* Given information

————

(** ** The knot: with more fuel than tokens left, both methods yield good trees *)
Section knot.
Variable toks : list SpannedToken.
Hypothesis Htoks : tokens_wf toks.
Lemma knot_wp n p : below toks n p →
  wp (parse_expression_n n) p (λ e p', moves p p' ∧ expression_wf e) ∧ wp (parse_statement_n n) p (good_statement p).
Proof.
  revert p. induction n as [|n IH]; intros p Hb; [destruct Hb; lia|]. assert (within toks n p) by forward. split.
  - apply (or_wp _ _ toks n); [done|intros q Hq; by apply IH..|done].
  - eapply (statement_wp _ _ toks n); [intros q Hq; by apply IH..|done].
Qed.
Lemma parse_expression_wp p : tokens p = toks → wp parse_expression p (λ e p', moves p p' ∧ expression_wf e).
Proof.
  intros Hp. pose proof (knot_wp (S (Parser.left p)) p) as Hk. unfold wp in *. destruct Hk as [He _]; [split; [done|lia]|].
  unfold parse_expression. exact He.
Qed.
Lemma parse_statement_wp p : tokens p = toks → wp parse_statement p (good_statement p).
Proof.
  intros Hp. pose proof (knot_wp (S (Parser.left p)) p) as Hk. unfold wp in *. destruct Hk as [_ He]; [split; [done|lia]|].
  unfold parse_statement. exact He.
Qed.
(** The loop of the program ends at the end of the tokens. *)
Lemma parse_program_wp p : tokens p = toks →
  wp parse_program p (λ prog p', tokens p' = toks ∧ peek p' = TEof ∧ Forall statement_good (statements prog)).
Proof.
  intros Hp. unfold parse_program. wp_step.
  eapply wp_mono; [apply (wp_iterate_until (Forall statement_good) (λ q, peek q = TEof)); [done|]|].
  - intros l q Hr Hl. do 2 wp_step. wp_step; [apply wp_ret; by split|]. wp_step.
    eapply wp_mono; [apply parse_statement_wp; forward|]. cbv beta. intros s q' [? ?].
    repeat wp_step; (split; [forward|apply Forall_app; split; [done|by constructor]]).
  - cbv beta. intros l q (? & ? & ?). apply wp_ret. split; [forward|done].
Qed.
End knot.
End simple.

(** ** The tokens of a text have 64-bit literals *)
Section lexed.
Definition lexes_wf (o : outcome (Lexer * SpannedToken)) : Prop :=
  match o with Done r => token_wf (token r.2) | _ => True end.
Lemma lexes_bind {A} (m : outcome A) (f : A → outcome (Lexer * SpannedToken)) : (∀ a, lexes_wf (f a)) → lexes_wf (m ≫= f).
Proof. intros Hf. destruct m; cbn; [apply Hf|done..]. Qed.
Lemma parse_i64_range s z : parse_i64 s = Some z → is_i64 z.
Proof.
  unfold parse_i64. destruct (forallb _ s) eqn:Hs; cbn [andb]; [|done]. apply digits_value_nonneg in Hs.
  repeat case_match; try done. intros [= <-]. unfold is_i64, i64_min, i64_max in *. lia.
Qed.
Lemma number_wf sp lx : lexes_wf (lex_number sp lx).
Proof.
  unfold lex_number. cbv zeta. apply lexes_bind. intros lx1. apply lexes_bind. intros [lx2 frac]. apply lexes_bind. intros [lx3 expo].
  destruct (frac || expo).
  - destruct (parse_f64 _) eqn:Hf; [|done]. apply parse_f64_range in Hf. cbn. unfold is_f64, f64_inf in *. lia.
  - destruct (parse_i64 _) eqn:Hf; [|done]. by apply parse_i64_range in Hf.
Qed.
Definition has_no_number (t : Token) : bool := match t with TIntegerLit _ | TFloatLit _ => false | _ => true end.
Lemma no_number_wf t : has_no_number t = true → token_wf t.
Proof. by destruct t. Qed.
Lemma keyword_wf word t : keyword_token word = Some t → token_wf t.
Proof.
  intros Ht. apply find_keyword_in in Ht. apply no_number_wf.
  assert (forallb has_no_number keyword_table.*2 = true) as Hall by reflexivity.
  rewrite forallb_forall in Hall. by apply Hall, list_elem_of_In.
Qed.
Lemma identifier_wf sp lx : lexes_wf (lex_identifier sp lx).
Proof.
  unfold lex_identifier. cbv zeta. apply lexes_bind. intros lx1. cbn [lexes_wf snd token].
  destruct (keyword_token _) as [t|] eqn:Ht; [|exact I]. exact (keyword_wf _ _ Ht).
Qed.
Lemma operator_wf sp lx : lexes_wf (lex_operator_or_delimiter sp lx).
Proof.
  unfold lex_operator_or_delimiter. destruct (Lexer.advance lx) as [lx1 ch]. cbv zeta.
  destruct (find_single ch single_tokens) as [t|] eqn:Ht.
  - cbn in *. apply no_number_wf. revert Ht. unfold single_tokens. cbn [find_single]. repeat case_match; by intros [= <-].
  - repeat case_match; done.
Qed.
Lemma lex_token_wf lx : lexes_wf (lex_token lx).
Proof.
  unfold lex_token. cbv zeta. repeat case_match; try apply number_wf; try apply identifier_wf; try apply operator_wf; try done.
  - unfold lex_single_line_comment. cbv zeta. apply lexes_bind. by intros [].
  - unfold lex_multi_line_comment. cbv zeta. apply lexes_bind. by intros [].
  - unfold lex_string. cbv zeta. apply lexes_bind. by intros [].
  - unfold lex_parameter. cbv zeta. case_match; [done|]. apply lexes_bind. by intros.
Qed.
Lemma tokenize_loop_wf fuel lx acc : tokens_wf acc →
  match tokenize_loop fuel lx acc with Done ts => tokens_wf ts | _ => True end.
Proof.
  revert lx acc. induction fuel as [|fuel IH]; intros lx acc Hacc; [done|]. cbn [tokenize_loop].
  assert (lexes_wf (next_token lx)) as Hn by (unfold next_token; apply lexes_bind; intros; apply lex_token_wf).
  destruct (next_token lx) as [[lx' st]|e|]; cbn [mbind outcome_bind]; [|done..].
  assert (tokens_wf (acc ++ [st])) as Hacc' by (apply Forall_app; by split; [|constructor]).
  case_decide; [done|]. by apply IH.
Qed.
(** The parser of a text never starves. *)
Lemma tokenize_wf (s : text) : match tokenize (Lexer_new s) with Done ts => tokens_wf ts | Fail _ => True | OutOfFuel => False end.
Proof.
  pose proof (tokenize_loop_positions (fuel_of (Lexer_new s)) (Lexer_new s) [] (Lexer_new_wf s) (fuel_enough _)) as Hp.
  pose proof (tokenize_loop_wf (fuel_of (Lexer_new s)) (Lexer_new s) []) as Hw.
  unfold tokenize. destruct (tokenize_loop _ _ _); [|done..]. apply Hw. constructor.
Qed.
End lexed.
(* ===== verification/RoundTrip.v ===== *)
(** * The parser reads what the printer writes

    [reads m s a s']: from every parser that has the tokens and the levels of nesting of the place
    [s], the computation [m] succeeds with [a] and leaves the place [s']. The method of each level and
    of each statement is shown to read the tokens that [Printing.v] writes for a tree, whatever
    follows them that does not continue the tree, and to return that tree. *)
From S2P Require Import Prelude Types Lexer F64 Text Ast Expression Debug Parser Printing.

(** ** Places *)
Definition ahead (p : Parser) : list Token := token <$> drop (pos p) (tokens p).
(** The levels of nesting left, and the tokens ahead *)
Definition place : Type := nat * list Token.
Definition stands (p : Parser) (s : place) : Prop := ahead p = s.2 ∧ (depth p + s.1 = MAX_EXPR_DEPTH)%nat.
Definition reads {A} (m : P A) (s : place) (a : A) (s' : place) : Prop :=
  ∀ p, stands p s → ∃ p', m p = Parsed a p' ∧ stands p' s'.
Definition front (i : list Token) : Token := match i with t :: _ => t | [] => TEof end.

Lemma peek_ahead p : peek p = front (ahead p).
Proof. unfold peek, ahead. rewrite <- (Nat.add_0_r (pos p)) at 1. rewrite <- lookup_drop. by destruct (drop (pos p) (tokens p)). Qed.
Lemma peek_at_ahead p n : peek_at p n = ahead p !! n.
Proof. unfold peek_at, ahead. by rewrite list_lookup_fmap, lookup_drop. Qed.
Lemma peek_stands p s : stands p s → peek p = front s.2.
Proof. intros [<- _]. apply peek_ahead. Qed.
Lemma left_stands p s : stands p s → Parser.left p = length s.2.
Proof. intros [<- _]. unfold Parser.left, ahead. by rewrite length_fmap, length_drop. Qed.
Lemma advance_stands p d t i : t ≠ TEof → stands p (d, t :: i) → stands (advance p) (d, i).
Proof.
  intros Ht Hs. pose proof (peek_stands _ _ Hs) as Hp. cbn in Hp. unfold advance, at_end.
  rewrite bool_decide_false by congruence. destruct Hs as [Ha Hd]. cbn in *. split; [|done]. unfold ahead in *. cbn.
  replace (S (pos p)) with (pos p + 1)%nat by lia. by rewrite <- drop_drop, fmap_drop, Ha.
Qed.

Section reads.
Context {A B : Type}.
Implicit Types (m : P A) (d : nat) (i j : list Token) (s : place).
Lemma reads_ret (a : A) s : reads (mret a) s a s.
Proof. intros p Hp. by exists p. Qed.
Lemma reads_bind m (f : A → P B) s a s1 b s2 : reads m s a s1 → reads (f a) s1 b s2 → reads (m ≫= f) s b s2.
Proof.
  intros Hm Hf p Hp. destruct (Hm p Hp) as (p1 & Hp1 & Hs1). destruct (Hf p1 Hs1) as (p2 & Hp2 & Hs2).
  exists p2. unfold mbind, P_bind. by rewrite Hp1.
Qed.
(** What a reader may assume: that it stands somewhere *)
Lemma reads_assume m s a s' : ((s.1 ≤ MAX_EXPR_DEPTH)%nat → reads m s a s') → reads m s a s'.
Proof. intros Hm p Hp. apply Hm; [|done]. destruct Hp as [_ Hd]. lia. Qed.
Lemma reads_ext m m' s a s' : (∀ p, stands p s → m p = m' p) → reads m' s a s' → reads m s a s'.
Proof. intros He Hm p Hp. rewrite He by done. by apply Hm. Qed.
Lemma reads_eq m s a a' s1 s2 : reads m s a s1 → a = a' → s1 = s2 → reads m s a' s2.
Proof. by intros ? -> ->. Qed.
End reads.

————

* Your objective
Your answer should be a single number: the count of lines in these records that hold the string "pose".

* Response for this exercise
5